## WHAT IS EXPECTED:
Nothing in the data may change. Copy all of it exactly.

** DATA TO EXAMINE follows **

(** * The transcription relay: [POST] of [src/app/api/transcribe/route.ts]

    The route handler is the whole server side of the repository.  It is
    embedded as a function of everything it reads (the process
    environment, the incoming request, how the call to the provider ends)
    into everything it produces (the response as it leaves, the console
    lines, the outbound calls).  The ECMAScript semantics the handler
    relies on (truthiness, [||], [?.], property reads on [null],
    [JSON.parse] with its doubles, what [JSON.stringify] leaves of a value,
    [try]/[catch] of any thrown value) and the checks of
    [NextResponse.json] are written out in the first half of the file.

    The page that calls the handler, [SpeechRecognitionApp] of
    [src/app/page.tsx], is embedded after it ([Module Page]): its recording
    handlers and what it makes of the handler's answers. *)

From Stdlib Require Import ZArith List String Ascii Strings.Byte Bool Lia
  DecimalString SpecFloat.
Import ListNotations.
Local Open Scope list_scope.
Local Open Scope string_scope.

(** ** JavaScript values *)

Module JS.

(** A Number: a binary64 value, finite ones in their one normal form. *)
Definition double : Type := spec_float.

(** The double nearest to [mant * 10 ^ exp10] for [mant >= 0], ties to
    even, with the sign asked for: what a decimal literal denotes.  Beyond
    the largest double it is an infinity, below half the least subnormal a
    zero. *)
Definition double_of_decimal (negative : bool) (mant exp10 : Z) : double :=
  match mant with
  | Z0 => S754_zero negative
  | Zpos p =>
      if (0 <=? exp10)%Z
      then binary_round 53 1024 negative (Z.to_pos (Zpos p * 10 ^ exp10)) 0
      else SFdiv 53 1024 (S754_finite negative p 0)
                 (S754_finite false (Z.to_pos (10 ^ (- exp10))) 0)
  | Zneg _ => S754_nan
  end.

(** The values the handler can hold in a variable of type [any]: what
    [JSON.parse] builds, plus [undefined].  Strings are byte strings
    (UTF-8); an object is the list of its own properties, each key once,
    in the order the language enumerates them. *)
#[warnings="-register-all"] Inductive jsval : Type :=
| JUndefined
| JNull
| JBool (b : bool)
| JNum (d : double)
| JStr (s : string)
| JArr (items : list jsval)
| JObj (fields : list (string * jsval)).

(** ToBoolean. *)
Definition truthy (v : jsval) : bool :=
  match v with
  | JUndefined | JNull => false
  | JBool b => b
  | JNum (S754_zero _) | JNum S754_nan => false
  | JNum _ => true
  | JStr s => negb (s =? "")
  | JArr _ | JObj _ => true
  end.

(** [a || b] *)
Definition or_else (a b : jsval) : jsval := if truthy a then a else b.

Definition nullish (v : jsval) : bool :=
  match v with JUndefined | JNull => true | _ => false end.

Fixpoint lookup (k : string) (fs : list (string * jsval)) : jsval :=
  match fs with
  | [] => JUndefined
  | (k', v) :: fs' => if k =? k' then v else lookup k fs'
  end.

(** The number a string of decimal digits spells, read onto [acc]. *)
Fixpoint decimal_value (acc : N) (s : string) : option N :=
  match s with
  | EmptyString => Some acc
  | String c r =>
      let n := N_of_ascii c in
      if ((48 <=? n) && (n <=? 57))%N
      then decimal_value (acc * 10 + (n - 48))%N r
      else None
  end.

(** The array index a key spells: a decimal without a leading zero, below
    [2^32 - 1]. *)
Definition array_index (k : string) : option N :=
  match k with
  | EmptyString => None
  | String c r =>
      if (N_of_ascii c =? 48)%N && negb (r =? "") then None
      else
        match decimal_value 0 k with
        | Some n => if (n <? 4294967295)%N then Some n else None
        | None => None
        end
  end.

** End of DATA TO EXAMINE **

## RESULT OF THE EXERCISE:
(** * The transcription relay: [POST] of [src/app/api/transcribe/route.ts]

    The route handler is the whole server side of the repository.  It is
    embedded as a function of everything it reads (the process
    environment, the incoming request, how the call to the provider ends)
    into everything it produces (the response as it leaves, the console
    lines, the outbound calls).  The ECMAScript semantics the handler
    relies on (truthiness, [||], [?.], property reads on [null],
    [JSON.parse] with its doubles, what [JSON.stringify] leaves of a value,
    [try]/[catch] of any thrown value) and the checks of
    [NextResponse.json] are written out in the first half of the file.

    The page that calls the handler, [SpeechRecognitionApp] of
    [src/app/page.tsx], is embedded after it ([Module Page]): its recording
    handlers and what it makes of the handler's answers. *)

From Stdlib Require Import ZArith List String Ascii Strings.Byte Bool Lia
  DecimalString SpecFloat.
Import ListNotations.
Local Open Scope list_scope.
Local Open Scope string_scope.

(** ** JavaScript values *)

Module JS.

(** A Number: a binary64 value, finite ones in their one normal form. *)
Definition double : Type := spec_float.

(** The double nearest to [mant * 10 ^ exp10] for [mant >= 0], ties to
    even, with the sign asked for: what a decimal literal denotes.  Beyond
    the largest double it is an infinity, below half the least subnormal a
    zero. *)
Definition double_of_decimal (negative : bool) (mant exp10 : Z) : double :=
  match mant with
  | Z0 => S754_zero negative
  | Zpos p =>
      if (0 <=? exp10)%Z
      then binary_round 53 1024 negative (Z.to_pos (Zpos p * 10 ^ exp10)) 0
      else SFdiv 53 1024 (S754_finite negative p 0)
                 (S754_finite false (Z.to_pos (10 ^ (- exp10))) 0)
  | Zneg _ => S754_nan
  end.

(** The values the handler can hold in a variable of type [any]: what
    [JSON.parse] builds, plus [undefined].  Strings are byte strings
    (UTF-8); an object is the list of its own properties, each key once,
    in the order the language enumerates them. *)
#[warnings="-register-all"] Inductive jsval : Type :=
| JUndefined
| JNull
| JBool (b : bool)
| JNum (d : double)
| JStr (s : string)
| JArr (items : list jsval)
| JObj (fields : list (string * jsval)).

(** ToBoolean. *)
Definition truthy (v : jsval) : bool :=
  match v with
  | JUndefined | JNull => false
  | JBool b => b
  | JNum (S754_zero _) | JNum S754_nan => false
  | JNum _ => true
  | JStr s => negb (s =? "")
  | JArr _ | JObj _ => true
  end.

(** [a || b] *)
Definition or_else (a b : jsval) : jsval := if truthy a then a else b.

Definition nullish (v : jsval) : bool :=
  match v with JUndefined | JNull => true | _ => false end.

Fixpoint lookup (k : string) (fs : list (string * jsval)) : jsval :=
  match fs with
  | [] => JUndefined
  | (k', v) :: fs' => if k =? k' then v else lookup k fs'
  end.

(** The number a string of decimal digits spells, read onto [acc]. *)
Fixpoint decimal_value (acc : N) (s : string) : option N :=
  match s with
  | EmptyString => Some acc
  | String c r =>
      let n := N_of_ascii c in
      if ((48 <=? n) && (n <=? 57))%N
      then decimal_value (acc * 10 + (n - 48))%N r
      else None
  end.

(** The array index a key spells: a decimal without a leading zero, below
    [2^32 - 1]. *)
Definition array_index (k : string) : option N :=
  match k with
  | EmptyString => None
  | String c r =>
      if (N_of_ascii c =? 48)%N && negb (r =? "") then None
      else
        match decimal_value 0 k with
        | Some n => if (n <? 4294967295)%N then Some n else None
        | None => None
        end
  end.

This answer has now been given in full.